Materials provided:
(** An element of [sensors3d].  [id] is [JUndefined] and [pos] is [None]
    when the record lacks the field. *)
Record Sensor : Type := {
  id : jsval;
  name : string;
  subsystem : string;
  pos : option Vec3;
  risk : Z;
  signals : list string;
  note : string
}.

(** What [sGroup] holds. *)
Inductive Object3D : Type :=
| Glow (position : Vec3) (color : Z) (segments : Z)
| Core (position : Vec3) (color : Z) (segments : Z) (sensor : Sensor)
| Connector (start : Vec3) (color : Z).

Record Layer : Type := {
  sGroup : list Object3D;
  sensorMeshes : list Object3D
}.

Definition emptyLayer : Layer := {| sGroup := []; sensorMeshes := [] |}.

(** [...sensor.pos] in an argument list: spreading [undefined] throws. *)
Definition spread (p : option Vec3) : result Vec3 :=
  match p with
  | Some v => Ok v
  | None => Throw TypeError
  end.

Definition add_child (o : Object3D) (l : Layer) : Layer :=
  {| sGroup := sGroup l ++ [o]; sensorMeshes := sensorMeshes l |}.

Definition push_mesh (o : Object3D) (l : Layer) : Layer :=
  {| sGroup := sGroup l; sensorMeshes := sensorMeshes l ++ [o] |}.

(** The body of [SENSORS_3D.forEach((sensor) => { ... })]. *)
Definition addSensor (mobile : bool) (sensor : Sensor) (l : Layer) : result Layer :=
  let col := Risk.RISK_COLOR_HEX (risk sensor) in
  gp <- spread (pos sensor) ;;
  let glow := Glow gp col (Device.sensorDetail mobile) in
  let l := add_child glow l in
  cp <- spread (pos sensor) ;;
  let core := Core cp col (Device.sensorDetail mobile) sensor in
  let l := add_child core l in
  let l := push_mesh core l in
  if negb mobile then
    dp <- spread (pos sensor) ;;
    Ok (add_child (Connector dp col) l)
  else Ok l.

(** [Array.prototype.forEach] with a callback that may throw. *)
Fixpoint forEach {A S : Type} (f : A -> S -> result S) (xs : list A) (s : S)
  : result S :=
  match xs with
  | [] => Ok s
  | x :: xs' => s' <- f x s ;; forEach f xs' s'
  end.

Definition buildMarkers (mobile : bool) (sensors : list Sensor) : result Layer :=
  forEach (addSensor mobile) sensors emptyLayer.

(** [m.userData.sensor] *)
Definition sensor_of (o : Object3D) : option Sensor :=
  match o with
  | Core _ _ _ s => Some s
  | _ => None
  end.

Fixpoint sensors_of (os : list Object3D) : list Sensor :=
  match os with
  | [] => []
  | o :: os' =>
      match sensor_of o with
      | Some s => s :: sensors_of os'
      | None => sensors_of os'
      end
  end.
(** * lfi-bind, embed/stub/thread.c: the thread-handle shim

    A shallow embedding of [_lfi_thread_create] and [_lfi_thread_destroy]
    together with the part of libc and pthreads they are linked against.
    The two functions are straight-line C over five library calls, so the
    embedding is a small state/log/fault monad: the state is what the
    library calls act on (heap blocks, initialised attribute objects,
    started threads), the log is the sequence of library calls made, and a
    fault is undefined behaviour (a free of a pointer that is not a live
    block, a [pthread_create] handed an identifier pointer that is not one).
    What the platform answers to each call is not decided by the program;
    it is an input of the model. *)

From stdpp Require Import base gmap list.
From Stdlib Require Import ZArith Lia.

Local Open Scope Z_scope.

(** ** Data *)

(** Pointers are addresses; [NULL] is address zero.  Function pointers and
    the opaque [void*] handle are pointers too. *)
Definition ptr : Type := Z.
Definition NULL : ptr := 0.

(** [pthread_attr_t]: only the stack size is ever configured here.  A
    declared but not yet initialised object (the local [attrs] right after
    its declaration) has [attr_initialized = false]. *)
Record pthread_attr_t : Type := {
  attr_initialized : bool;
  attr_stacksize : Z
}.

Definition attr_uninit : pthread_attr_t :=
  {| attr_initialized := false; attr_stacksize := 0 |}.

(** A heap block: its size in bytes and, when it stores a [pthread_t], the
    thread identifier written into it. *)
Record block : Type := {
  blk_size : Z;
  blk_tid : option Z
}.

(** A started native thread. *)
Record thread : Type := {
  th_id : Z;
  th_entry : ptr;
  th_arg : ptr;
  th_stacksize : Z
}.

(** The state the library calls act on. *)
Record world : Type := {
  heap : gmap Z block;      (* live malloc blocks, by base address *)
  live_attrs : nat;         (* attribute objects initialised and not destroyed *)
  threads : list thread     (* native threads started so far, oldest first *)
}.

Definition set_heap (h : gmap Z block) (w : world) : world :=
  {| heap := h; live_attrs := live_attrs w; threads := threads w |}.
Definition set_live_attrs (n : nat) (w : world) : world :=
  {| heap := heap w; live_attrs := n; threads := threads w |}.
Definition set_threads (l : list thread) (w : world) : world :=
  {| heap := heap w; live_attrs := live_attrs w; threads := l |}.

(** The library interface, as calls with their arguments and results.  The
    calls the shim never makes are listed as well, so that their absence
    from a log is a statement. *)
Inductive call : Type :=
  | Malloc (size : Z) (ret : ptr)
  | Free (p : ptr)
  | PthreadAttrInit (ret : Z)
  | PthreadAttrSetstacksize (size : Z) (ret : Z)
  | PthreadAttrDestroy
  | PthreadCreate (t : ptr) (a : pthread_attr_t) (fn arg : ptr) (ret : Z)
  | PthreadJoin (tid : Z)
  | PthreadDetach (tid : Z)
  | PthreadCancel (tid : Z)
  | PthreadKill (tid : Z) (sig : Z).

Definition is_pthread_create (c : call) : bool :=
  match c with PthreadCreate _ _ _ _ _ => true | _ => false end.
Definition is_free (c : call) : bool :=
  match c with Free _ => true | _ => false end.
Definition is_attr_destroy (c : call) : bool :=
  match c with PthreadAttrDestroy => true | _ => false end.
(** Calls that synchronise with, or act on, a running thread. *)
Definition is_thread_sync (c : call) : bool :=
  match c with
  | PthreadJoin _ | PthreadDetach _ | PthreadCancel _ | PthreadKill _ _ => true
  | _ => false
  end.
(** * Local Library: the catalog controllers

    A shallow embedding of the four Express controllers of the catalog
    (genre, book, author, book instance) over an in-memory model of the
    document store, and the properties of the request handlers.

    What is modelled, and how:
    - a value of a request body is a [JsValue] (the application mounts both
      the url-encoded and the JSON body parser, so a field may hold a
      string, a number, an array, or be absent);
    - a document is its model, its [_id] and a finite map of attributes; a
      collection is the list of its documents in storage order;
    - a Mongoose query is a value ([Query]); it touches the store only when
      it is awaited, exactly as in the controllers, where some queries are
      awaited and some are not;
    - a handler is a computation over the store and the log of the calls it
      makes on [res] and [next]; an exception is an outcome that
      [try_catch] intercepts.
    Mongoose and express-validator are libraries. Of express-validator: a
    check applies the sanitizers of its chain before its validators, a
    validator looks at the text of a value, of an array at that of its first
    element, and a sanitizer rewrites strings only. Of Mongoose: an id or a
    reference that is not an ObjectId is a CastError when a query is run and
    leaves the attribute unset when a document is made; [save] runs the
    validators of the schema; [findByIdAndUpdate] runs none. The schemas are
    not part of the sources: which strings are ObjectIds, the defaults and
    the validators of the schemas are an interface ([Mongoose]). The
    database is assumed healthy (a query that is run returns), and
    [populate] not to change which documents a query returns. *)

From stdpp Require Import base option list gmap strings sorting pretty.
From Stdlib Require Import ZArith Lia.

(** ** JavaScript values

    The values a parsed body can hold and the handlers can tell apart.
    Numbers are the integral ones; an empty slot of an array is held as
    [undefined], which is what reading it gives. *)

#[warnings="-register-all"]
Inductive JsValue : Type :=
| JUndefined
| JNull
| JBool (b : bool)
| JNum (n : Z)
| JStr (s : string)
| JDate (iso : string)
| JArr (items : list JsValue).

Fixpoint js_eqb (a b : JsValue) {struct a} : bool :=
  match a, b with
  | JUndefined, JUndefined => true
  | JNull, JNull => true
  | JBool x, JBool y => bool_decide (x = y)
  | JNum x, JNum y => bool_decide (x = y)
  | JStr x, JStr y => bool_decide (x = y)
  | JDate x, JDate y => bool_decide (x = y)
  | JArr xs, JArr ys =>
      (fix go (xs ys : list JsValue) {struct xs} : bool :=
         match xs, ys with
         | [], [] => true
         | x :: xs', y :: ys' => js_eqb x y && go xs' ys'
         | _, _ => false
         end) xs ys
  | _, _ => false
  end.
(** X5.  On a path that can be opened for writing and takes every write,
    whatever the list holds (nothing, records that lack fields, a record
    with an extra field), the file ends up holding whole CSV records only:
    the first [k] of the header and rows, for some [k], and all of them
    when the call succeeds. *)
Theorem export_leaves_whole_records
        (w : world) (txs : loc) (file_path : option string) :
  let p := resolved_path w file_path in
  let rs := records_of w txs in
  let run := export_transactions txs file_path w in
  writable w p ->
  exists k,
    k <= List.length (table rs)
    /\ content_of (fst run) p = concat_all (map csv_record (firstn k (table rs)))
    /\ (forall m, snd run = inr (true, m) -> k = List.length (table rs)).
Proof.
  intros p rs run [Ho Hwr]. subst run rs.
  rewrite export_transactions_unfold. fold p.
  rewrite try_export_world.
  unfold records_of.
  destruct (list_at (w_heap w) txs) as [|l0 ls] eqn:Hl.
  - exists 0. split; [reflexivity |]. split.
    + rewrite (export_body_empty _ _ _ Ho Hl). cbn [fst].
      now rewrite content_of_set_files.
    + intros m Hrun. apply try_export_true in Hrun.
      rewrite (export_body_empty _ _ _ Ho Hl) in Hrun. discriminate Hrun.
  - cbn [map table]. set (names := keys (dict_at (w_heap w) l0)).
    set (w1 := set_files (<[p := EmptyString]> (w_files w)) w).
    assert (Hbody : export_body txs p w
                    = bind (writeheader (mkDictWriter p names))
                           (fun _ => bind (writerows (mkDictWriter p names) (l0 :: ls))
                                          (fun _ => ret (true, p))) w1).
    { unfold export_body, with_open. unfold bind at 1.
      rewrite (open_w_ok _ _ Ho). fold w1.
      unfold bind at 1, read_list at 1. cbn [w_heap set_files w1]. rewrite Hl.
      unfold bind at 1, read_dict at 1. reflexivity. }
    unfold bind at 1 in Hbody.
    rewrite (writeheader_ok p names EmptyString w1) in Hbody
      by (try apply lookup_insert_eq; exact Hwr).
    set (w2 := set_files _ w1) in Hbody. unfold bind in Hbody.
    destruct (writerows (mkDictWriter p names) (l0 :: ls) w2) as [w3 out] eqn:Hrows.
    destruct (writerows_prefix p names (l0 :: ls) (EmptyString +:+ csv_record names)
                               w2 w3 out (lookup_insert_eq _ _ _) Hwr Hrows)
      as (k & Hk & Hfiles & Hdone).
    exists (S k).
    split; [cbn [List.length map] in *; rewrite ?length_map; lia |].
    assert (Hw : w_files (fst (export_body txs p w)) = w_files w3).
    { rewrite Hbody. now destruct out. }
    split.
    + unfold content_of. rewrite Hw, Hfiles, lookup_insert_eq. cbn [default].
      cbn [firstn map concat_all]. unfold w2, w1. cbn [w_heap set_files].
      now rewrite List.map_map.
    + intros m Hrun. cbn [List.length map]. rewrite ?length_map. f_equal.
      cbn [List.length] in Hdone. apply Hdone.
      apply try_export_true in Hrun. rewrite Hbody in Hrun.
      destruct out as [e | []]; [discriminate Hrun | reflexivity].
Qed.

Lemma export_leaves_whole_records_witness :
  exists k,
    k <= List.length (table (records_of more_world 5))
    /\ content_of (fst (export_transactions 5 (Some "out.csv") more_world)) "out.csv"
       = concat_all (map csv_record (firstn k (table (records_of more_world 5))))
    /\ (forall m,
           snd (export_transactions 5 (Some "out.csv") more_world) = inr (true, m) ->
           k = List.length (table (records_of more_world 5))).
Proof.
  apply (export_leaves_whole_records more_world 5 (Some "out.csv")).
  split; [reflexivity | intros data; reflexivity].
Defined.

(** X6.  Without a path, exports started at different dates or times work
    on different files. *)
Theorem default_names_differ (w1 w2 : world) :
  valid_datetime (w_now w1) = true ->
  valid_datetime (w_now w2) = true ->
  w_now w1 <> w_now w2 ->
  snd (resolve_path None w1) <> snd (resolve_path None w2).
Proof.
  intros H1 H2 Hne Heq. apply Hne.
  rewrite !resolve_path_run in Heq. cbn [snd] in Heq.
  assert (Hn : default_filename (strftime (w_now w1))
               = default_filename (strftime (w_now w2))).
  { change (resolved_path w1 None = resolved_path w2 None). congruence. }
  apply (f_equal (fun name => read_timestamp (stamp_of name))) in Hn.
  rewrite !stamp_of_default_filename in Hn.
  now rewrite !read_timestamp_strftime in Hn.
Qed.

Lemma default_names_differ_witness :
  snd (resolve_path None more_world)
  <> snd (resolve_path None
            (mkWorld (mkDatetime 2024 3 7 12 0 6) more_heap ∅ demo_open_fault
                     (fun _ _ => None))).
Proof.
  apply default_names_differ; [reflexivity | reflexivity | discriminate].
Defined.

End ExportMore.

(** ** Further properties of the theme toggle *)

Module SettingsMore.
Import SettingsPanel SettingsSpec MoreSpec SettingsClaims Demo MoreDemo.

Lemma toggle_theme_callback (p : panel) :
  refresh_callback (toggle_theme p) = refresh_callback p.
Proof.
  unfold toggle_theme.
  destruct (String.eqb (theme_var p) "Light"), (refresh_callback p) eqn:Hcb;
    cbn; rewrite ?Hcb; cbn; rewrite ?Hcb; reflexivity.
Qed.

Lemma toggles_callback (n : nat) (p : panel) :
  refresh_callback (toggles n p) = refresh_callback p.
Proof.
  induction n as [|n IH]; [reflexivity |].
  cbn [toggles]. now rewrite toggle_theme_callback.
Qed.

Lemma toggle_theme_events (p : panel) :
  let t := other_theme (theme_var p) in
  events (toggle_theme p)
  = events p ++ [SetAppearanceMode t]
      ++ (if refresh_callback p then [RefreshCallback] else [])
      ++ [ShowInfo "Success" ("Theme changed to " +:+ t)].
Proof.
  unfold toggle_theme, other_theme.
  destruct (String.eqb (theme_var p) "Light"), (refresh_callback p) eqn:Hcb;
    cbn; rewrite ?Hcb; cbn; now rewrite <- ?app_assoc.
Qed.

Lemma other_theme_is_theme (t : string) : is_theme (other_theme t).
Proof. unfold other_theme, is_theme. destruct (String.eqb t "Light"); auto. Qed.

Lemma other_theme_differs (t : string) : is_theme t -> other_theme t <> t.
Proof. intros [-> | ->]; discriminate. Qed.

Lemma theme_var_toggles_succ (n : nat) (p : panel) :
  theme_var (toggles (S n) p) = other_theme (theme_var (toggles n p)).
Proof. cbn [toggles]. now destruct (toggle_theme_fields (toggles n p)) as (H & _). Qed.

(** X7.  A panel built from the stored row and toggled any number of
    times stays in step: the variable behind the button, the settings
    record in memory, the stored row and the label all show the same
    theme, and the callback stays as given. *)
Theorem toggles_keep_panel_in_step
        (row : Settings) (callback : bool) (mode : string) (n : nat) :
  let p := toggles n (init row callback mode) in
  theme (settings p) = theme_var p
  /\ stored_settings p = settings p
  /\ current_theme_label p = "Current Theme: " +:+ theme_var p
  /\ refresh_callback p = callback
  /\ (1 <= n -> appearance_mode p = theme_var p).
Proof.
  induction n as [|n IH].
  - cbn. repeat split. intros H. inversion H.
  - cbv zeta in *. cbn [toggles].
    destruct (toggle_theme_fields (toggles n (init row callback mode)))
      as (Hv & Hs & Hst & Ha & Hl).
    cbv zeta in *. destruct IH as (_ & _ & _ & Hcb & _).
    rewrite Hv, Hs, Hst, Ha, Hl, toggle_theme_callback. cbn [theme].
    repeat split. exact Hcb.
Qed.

The problem: Set down exactly the lines of the data above, beginning with the line that has "(** What [sGroup] holds. *)" and ending with the line that has "Definition add_child (o", and no others.

Solution to the exercise:
(** What [sGroup] holds. *)
Inductive Object3D : Type :=
| Glow (position : Vec3) (color : Z) (segments : Z)
| Core (position : Vec3) (color : Z) (segments : Z) (sensor : Sensor)
| Connector (start : Vec3) (color : Z).

Record Layer : Type := {
  sGroup : list Object3D;
  sensorMeshes : list Object3D
}.

Definition emptyLayer : Layer := {| sGroup := []; sensorMeshes := [] |}.

(** [...sensor.pos] in an argument list: spreading [undefined] throws. *)
Definition spread (p : option Vec3) : result Vec3 :=
  match p with
  | Some v => Ok v
  | None => Throw TypeError
  end.

Definition add_child (o : Object3D) (l : Layer) : Layer :=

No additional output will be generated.